Word bursts within BBC search logs
I have been doing a lot of thinking around how Jon Kleinberg's word bursts might be applied to my work with the search logs on the BBC website. I thought, and David Sifry confirms, the maths to do this on large data sets is mind-boggling.
However, we are already very good at picking out bursts of search activity on the BBC site based around search terms, like on the homepage - but they are not the smallest discrete unit. It is the words within the search terms that are the atoms I want to get at. This is really highlighted when I look at the unique number of words used on BBCi Search on any given day.
On Friday March 7th of the 100,000 or so unique words used, the 10th most common was 'war', and the 12th 'iraq'. However when I looked at the overall list of complete search terms I found the most popular search term to make reference to war was robot wars at #45. [I know the U.S. military is proud of its high-tech, but I don't believe they've got to the point yet where robots can do it all for them]. The first explicit mention of the impending war on Iraq in the search logs was at #97 with the search term 'anti war protests', and the one word search term 'war' itself came in at #175 on the day.
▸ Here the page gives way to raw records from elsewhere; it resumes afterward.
Definition parse_challenge (header : AuthHeader) (value : str) : option AuthChallenge :=
  let value := trim value in
  let '(first, second) := splitn2_ws value in
  let scheme := AuthScheme_parse first in
  let rest := default [] second in
  let realm := fold_left realm_step (split (ch ",") rest) None in
  let payload :=
  match scheme with
  | Negotiate | Ntlm =>
      match split_whitespace rest with
      | token :: _ => default [] (b64_decode token)
      | [] => []
      end
  | _ => []
  end in
  Some (mkAuthChallenge scheme realm payload header).

(** ** Responses *)

(** [n.to_le_bytes()] for a [u32] *)
Definition to_le_bytes (n : Z) : bytes :=
  [n mod 256; (n / 256) mod 256; (n / 65536) mod 256; (n / 16777216) mod 256].

Definition NTLMSSP : bytes := [0x4E; 0x54; 0x4C; 0x4D; 0x53; 0x53; 0x50; 0x00].

Definition ntlm_type1_buf : bytes :=
  NTLMSSP ++ to_le_bytes 1 ++ to_le_bytes 0x000082B7
  ++ [0; 0; 0; 0] ++ [0; 0; 0; 0] ++ [0; 0; 0; 0] ++ [0; 0; 0; 0]
  ++ [0; 0; 0; 0; 0; 0; 0; 0] ++ to_le_bytes 0.
Definition ntlm_type1_message : str := b64_encode ntlm_type1_buf.

Definition ntlm_type3_buf : bytes := NTLMSSP ++ to_le_bytes 3 ++ replicate 48 0.
Definition ntlm_type3_message (challenge : bytes) : result str AuthError :=
  if (length challenge <? 32)%nat then Err (Backend (lit "short NTLM Type-2"))
  else Ok (b64_encode ntlm_type3_buf).

Definition KERBEROS_OFF : str :=
  lit "Kerberos / Negotiate requires the 'enterprise-auth' feature (needs sspi on Windows or libgssapi + MIT/Heimdal on POSIX). Build with: cargo build --features enterprise-auth".

(** [kerberos] is [None] in a build without the [enterprise-auth] feature, and
    otherwise what the system library answers; the token is empty either way. *)
Definition kerberos_apreq_token (target_host : str) : result str AuthError :=
  match kerberos with
  | None => Err (Backend KERBEROS_OFF)
  | Some (Err e) => Err (Backend e)
  | Some (Ok _) => Ok (b64_encode [])
  end.

Definition basic_credential (host : str) : result str AuthError :=
  Ok (b64_encode (as_bytes (lit ":"))).

Definition build_auth_response (scheme : AuthScheme) (challenge : bytes) (target_host : str)
  : result str AuthError :=
  match scheme with
  | Ntlm =>
      match challenge with
      | [] => Ok (lit "NTLM " ++ ntlm_type1_message)
      | _ => match ntlm_type3_message challenge with
          | Ok m => Ok (lit "NTLM " ++ m)
          | Err e => Err e
          end
      end
  | Negotiate =>
      match kerberos_apreq_token target_host with
      | Ok token => Ok (lit "Negotiate " ++ token)
      | Err e => Err e
      end
  | Basic =>
      match basic_credential target_host with
      | Ok c => Ok (lit "Basic " ++ c)
      | Err e => Err e
      end
  | _ => Err UnsupportedScheme
  end.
Clearly BBC users are looking for information about 'war' and 'iraq', but they are also doing it with such a variety of phrases that we can't detect them with our current reporting tools
So what I set out to do was to capture these 'bursts' of words from day-to-day on the service. That in itself isn't hard, my principle of comparing snapshots of the service usage and calculating the differences works fine for this. But there is no context to the individual words. Because it is nearly comic relief day, there were bursts in the use of 'red', 'nose' and 'day' as individual words within search - but on their own, without a human eye over them, they don't logically group themselves together. I wanted to find a way to put them into their context automatically for our editorial team - so they can concentrate on finding the best sites for our users, and not have to second-guess how they are going to look for them.
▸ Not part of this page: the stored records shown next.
(* ===== verification/WebTransport.v ===== *)
(** * WebTransport sessions, streams and datagrams (engine/src/protocols/webtransport.rs)

    A session handle is the address of a boxed [WTSession]; besides the boxes the
    module keeps one global registry of queues behind a mutex.  [world] is both:
    the heap of live boxes and the registry.  The address of a new box is chosen
    by the allocator, so it is an argument of the call that allocates.  What a queued
    datagram points to belongs to the socket layer: [traffic] adds that memory. *)

From S2P Require Import Prelude.

(** ** Data *)

Record WTSession := mkWTSession {
  session_id : Z;
  outgoing_streams : Z;
  incoming_streams : Z;
  datagrams_queued : Z;
  max_sessions : Z;
  datagrams_enabled : bool;
}.

Record WTStream := mkWTStream {
  stream_id : Z;
  is_bidi : bool;
  is_writable : bool;
  is_readable : bool;
}.

(** The payload is not copied: a datagram is its address and length. *)
Record WTDatagram := mkWTDatagram {
  dg_session_id : Z;
  data_ptr : Z;
  data_len : Z;
}.

#[export] Instance WTSession_eq_dec : EqDecision WTSession.
Proof. solve_decision. Defined.
#[export] Instance WTStream_eq_dec : EqDecision WTStream.
Proof. solve_decision. Defined.
#[export] Instance WTDatagram_eq_dec : EqDecision WTDatagram.
Proof. solve_decision. Defined.

Record WtRegistry := mkWtRegistry {
  sessions : list WTSession;
  streams : list WTStream;
  datagrams : list WTDatagram;
}.

Definition WtRegistry_new : WtRegistry := mkWtRegistry [] [] [].

Record world := mkWorld {
  boxes : gmap Z WTSession;
  reg : WtRegistry;
}.
#[export] Instance WtRegistry_eq_dec : EqDecision WtRegistry.
Proof. solve_decision. Defined.
#[export] Instance world_eq_dec : EqDecision world.
Proof. solve_decision. Defined.

Definition world_init : world := mkWorld ∅ WtRegistry_new.

Definition NULL : Z := 0.

(** ** Operations *)

Definition znet_wt_create_session (w : world) (addr : Z) (id max : Z) (dgrams : bool) : world * Z :=
  if max <=? u32 (Z.of_nat (length (sessions (reg w)))) then (w, NULL)
  else
    let session := mkWTSession id 0 0 0 max dgrams in
    (mkWorld (<[addr := session]> (boxes w))
       (mkWtRegistry (sessions (reg w) ++ [session]) (streams (reg w)) (datagrams (reg w))),
     addr).

Definition add_stream (s : WTSession) : WTSession :=
  mkWTSession (session_id s) (u32 (outgoing_streams s + 1)) (incoming_streams s)
    (datagrams_queued s) (max_sessions s) (datagrams_enabled s).

Definition add_datagram (s : WTSession) : WTSession :=
  mkWTSession (session_id s) (outgoing_streams s) (incoming_streams s)
    (u32 (datagrams_queued s + 1)) (max_sessions s) (datagrams_enabled s).

(** A handle that is not the address of a live box is undefined behaviour. *)
Definition znet_wt_open_stream (w : world) (handle id : Z) (bidi : bool) : outcome (world * Z) :=
  if handle =? NULL then Ret (w, -1)
  else match boxes w !! handle with
       | None => Undefined
       | Some s =>
           Ret (mkWorld (<[handle := add_stream s]> (boxes w))
                  (mkWtRegistry (sessions (reg w))
                     (streams (reg w) ++ [mkWTStream id bidi true bidi]) (datagrams (reg w))), 0)
       end.

Definition znet_wt_queue_datagram (w : world) (handle sid data len : Z) : outcome (world * Z) :=
  if (handle =? NULL) || (data =? NULL) then Ret (w, -1)
  else match boxes w !! handle with
       | None => Undefined
       | Some s =>
           if negb (datagrams_enabled s) then Ret (w, -2)
           else Ret (mkWorld (<[handle := add_datagram s]> (boxes w))
                       (mkWtRegistry (sessions (reg w)) (streams (reg w))
                          (datagrams (reg w) ++ [mkWTDatagram sid data len])), 0)
       end.

Definition znet_wt_close_session (w : world) (handle : Z) : outcome (world * Z) :=
  if handle =? NULL then Ret (w, -1)
  else match boxes w !! handle with
       | None => Undefined
       | Some _ => Ret (mkWorld (delete handle (boxes w)) (reg w), 0)
       end.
And that started me thinking again about Maciej Ceglowski and Latent Semantic Indexing, and I then considered what would happen if I treated the search queries in the logfiles not as a set of text strings attempting to access the index, but as a discrete document set in their own right. I'm not yet at the stage of wanting to build a huge multi-dimensional vector model of the search terms, but it pointed me towards what I think will prove to be the key in extracting the context from these words.
Having established the individual words that have gained in popularity, I can then re-examine the searchlogs and pull out the search terms that contain these words, and arrange these into a hierarchy in, I believe, two ways. Firstly I can simply list the most common searches containing each word that appears on the 'burst' list. So far so boring.
What I think is more promising is that by scoring a search term each time it contains one of the 'burst' words, the search phrases that have more of these words in them will naturally float to the top, for example 'war on iraq', 'iraq war', 'saddam iraq war bush' would all score twice as many 'burst points' as simply a search for 'war' and 'iraq'. This should help us identify the phrases that people are using around popular topics which in their own right would not necessarily appear on our statistical reports. And I believe the next dimension is then to score and extract all the words from these searches and repeat the process.
So I've got a rough proof-of-concept chunk of code, and I've got a lot of variables to play with in the algorithm. It could take sometime to get right, and I am concerned that neither my Perl or my mathematics will scale up to meet the challenge, but the early results are promising - it seemed to be identifying the major trends in the use of search over this weekend, from the high profile death of Adam Faith, to the lower profile, but probably longer lasting impact of the Maltese referendum on EU entry.